■ **Instructions to follow**: State how many lines in the entries below include the string "TypeBuilder", and give nothing beyond that number.

■ **Exercise inputs**:

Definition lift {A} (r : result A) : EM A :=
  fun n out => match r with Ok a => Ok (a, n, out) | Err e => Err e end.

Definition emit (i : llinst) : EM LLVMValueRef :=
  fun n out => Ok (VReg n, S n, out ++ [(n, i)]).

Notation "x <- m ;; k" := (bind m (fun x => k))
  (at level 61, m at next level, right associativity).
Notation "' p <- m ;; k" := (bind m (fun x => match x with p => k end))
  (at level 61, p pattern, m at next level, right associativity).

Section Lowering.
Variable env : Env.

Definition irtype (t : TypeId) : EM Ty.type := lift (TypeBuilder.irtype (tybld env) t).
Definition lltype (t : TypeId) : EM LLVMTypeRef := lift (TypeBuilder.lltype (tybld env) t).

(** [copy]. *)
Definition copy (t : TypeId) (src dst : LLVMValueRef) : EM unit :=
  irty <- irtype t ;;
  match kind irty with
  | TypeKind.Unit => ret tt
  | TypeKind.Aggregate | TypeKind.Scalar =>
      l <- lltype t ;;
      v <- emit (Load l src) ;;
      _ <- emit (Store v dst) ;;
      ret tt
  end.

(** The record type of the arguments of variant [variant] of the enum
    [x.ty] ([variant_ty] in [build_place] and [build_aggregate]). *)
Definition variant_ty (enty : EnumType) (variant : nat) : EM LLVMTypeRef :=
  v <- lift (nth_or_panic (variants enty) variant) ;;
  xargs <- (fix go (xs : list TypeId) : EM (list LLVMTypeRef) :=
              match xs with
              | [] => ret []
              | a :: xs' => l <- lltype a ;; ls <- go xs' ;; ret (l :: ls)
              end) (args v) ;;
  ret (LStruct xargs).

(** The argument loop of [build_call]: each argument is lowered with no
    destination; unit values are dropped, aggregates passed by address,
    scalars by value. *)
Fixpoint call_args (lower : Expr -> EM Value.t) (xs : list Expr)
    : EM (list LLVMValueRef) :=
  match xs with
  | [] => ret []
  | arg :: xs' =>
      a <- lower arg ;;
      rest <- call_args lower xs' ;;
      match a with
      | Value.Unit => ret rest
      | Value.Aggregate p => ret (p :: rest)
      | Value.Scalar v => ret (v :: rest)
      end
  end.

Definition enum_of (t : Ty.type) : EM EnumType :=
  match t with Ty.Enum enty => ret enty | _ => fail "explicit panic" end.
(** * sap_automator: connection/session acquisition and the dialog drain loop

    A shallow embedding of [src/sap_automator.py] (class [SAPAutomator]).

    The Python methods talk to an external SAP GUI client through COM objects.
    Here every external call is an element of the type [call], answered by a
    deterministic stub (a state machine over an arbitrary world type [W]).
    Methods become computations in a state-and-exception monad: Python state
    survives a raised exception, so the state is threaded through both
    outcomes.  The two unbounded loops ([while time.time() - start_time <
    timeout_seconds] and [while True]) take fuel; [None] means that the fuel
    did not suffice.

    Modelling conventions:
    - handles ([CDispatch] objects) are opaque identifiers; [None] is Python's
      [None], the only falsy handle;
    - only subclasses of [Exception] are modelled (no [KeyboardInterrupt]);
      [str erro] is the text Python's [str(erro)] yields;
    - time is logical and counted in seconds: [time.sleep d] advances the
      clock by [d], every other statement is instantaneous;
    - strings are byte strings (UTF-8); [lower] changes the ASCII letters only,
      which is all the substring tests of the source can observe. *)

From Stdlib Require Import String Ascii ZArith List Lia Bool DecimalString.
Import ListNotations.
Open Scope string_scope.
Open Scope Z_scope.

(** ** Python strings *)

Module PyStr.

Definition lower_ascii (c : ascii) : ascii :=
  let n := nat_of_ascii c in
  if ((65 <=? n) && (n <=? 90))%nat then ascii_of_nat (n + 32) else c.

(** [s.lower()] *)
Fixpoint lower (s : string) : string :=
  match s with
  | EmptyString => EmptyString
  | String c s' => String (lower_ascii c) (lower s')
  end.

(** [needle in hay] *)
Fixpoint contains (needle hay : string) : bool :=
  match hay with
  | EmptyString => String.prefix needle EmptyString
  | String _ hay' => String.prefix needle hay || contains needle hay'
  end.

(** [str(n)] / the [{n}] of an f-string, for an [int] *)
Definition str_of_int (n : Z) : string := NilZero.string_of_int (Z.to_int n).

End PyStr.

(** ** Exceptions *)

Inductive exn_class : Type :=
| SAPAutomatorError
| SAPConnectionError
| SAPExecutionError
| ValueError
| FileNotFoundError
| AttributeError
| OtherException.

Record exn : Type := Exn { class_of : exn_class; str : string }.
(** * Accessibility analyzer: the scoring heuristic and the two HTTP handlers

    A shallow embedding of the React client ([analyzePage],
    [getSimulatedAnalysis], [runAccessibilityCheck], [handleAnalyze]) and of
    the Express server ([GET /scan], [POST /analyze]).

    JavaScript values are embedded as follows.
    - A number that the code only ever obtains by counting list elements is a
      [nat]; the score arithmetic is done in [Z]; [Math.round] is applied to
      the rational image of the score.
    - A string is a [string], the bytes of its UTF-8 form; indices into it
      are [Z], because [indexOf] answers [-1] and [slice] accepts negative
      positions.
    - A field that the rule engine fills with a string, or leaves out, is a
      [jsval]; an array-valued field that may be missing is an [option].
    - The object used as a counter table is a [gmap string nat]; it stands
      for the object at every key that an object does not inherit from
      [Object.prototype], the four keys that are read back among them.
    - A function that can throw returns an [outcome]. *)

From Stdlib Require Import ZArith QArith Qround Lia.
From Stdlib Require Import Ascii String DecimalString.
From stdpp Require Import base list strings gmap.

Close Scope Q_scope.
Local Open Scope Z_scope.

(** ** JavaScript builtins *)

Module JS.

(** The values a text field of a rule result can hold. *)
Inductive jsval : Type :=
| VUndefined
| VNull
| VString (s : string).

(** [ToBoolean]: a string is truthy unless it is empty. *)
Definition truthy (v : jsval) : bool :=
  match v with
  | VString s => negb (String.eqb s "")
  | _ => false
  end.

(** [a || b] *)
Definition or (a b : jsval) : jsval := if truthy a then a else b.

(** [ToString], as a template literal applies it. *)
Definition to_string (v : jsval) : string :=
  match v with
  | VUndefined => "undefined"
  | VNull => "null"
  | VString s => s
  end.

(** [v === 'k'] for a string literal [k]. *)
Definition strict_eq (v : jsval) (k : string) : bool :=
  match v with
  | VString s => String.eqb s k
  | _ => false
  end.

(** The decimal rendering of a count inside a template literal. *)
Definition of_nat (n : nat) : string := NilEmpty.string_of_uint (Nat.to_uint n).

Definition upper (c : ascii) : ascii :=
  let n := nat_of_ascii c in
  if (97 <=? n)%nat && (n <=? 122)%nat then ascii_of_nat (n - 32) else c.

■ **Solution to the problem**: 2